BORIS Johnson was at his desk in No10 by 6am this morning – the time he normally spends walking his dog Dilyn in the Downing Street garden.
He had only slept for a few hours as he kept up to date with late-night negotiations between UK and EU officials in Brussels. They had only broken up in the early hours of Thursday morning – still without resolving the remaining obstacles to a deal.
The PM was back on a conference call with his crack team in Brussels led by his chief Brexit negotiator David Frost at 6.30am. They went over the sticking points to a deal being struck before Thursday’s Brussels summit kicked off and the concessions the EU was still demanding from the UK.
These were over the ability for the UK to set different VAT rates to the EU and the controversial “Level Playing Field” mechanism that Mr Johnson had so far refused to sign up to because it would require the UK to mirror swathes of EU standards.
But before this first conference call of the day had even finished the DUP had thrown its grenade that put the entire deal into doubt by announcing they could not support the proposals.
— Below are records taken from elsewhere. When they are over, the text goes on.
(** What the numeric and boolean parameters require of a full name, the
    allowed characters being those the validator admits; how the text of
    [allowed_characters] reads is [meets_documented_full_name_rules]. *)
Definition meets_full_name_rules (p : full_name_parameters) (v : option str) : Prop :=
  match v with
  | None => optional p = true
  | Some s =>
      (forall c, In c s -> name_character c)
      /\ (full_name_min_length p <= Z.of_nat (len s) <= full_name_max_length p)%Z
  end.

(** A character of the ASCII range. *)
Definition ascii_char (c : codepoint) : Prop := (0 <= c < 128)%Z.

(** The ASCII letters and digits, as a test. *)
Definition ascii_alnum (c : codepoint) : bool :=
  ((65 <=? c) && (c <=? 90) || (97 <=? c) && (c <=? 122)
   || (48 <=? c) && (c <=? 57))%Z.

(** An e-mail validation that accepts, unchanged, every address it
    returns. *)
Definition stable (EmailStr : str -> result str) : Prop :=
  forall e e', EmailStr e = Return e' -> EmailStr e' = Return e'.

(** The records a request adds to the storage: one for a [POST /users/]
    whose body is accepted, none otherwise. *)
Definition stored_by (EmailStr : str -> result str) (r : request) : list dict :=
  match r with
  | POST_users now data =>
      match UserCreate.model_validate EmailStr data with
      | inr user_data => [record_of now user_data]
      | inl _ => []
      end
  | _ => []
  end.

(** A stored record as validation leaves it: the six keys, a username, a
    password and a full name that satisfy their rules, a join date in the
    ISO 8601 layout and the status [passed]. *)
Definition well_formed (d : dict) : Prop :=
  keys d = record_keys
  /\ (exists u, get d "username" = Some (VStr u)
                /\ (forall c, In c u -> letter c \/ digit c \/ other_numeric c)
                /\ 3 <= len u <= 20)
  /\ (exists e, get d "email" = Some (VStr e))
  /\ (exists p, get d "password" = Some (VStr p) /\ forall r, obeys p r)
  /\ (get d "full_name" = Some VNone
      \/ exists s, get d "full_name" = Some (VStr s)
                   /\ (forall c, In c s -> name_character c)
                   /\ 2 <= len s <= 50)
  /\ (exists j, get d "join_date" = Some (VStr j) /\ iso8601 j = true)
  /\ get d "validation_status" = Some (VStr (lit "passed")).

(** The lexicographic order of strings, by code point. *)
Fixpoint str_lt (s1 s2 : str) : Prop :=
  match s1, s2 with
  | _, [] => False
  | [], _ :: _ => True
  | c1 :: s1', c2 :: s2' => (c1 < c2)%Z \/ (c1 = c2 /\ str_lt s1' s2')
  end.

(** The chronological order of clock readings. *)
Definition earlier (t1 t2 : datetime) : Prop :=
  let lt := Z.lt in
  lt (year t1) (year t2) \/ (year t1 = year t2 /\
  (lt (month t1) (month t2) \/ (month t1 = month t2 /\
  (lt (day t1) (day t2) \/ (day t1 = day t2 /\
  (lt (hour t1) (hour t2) \/ (hour t1 = hour t2 /\
  (lt (minute t1) (minute t2) \/ (minute t1 = minute t2 /\
  (lt (second t1) (second t2) \/ (second t1 = second t2 /\
   lt (microsecond t1) (microsecond t2)))))))))))).

(** An ASCII letter in lower case; any other character as it is. *)
Definition lower (c : codepoint) : codepoint :=
  if ((65 <=? c) && (c <=? 90))%Z then (c + 32)%Z else c.

(** The e-mail validation with the normalisation that [EmailStr] returns.
    pydantic hands the address to the [email_validator] package, which is
    not part of the sources, and keeps its normalised form, in which the
    domain is in lower case and the local part is as written. The grammar
    is the one of [validateEmail]. *)
Definition EmailStr_normalised (v : str) : result str :=
  match split (ord "@") v with
  | [local; domain] =>
      let labels := split (ord ".") domain in
      if nonempty local && (2 <=? List.length labels)%nat && forallb nonempty labels
      then Return (local ++ [ord "@"] ++ map lower domain)
      else ValueError "value is not a valid email address"
  | _ => ValueError "value is not a valid email address"
  end.

(** Sample requests: one whose e-mail address has its domain in capitals,
    and one whose password is its e-mail address. *)
Definition alice_in_capitals : UserCreate.input :=
  {| UserCreate.input_username := lit "alice1";
     UserCreate.input_email := lit "Alice@EXAMPLE.COM";
     UserCreate.input_password := lit "Str0ng!Pass";
     UserCreate.input_full_name := Some (lit "Alice A.") |}.

Definition password_is_email : UserCreate.input :=
  {| UserCreate.input_username := lit "alice1";
     UserCreate.input_email := lit "Abcdef1@example.com";
     UserCreate.input_password := lit "Abcdef1@example.com";
     UserCreate.input_full_name := None |}.

(** Equality of strings, as a test. *)
Fixpoint str_eqb (a b : str) : bool :=
  match a, b with
  | [], [] => true
  | x :: a', y :: b' => (x =? y)%Z && str_eqb a' b'
  | _, _ => false
  end.

(** The characters that a class named in the [allowed_characters] text of
    the rules document stands for: [letters] for the letters, [spaces] for
    the space, [hyphens], [apostrophes] and [periods] for these characters. *)
Definition class_named (name : str) (c : codepoint) : bool :=
  if str_eqb name (lit "letters") then isalpha_char c
  else if str_eqb name (lit "spaces") then (c =? ord " ")%Z
  else if str_eqb name (lit "hyphens") then (c =? ord "-")%Z
  else if str_eqb name (lit "apostrophes") then (c =? ord "'")%Z
  else if str_eqb name (lit "periods") then (c =? ord ".")%Z
  else false.

(** A name without the space that follows the comma before it. *)
Definition after_comma (name : str) : str :=
  match name with
  | c :: name' => if (c =? ord " ")%Z then name' else name
  | [] => []
  end.

(** [c] belongs to one of the classes that the text [description], a list
    of class names separated by commas, names. *)
Definition allowed_by (description : str) (c : codepoint) : bool :=
  existsb (fun name => class_named (after_comma name) c)
          (split (ord ",") description).

(** What the parameters require of a full name when the allowed characters
    are taken from the text of the document. *)
Definition meets_documented_full_name_rules (p : full_name_parameters)
    (v : option str) : Prop :=
  match v with
  | None => optional p = true
  | Some s =>
      (forall c, In c s -> allowed_by (allowed_characters p) c = true)
      /\ (full_name_min_length p <= Z.of_nat (len s) <= full_name_max_length p)%Z
  end.

(* ===================================================================== *)
(** ** Properties of the pattern matcher *)
(* ===================================================================== *)

Lemma search_from_class (cls : list Re.class_item) (s : str) (b : bool) :
  Re.search_from [Re.Class cls] b s = existsb (Re.class_mem cls) s.
Proof.
  revert b. induction s as [|c s IH]; intros b; simpl.
  - reflexivity.
  - rewrite IH. now rewrite andb_true_r.
Qed.

(** Searching for a one-class pattern finds a match exactly when some
    character of the string is in the class. *)
Lemma search_class (cls : list Re.class_item) (s : str) :
  Re.search [Re.Class cls] s = true <-> exists c, In c s /\ Re.class_mem cls c = true.
Proof.
  unfold Re.search. rewrite search_from_class, existsb_exists. reflexivity.
Qed.

Lemma class_mem_range (lo hi c : codepoint) :
  Re.class_mem [Re.Range lo hi] c = true <-> (lo <= c <= hi)%Z.
Proof.
  unfold Re.class_mem; simpl. rewrite orb_false_r, andb_true_iff, !Z.leb_le.
  reflexivity.
Qed.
Remarkably, there was no more contact with the DUP as No10 gave up trying to win them over.
But there was little anger towards their Ulster allies. One No10 official was asked if any swear words were exchanged and replied: “No swear words – and I’m usually a sweary person.”
On his call with his negotiating team the PM had given them the green light to pave the way for concessions on both the main stumbling blocks when negotiations reopened with the EU. But as he wrapped up the conference call with his officials it still wasn’t clear whether he was going to sign up to a deal before jetting off to Brussels.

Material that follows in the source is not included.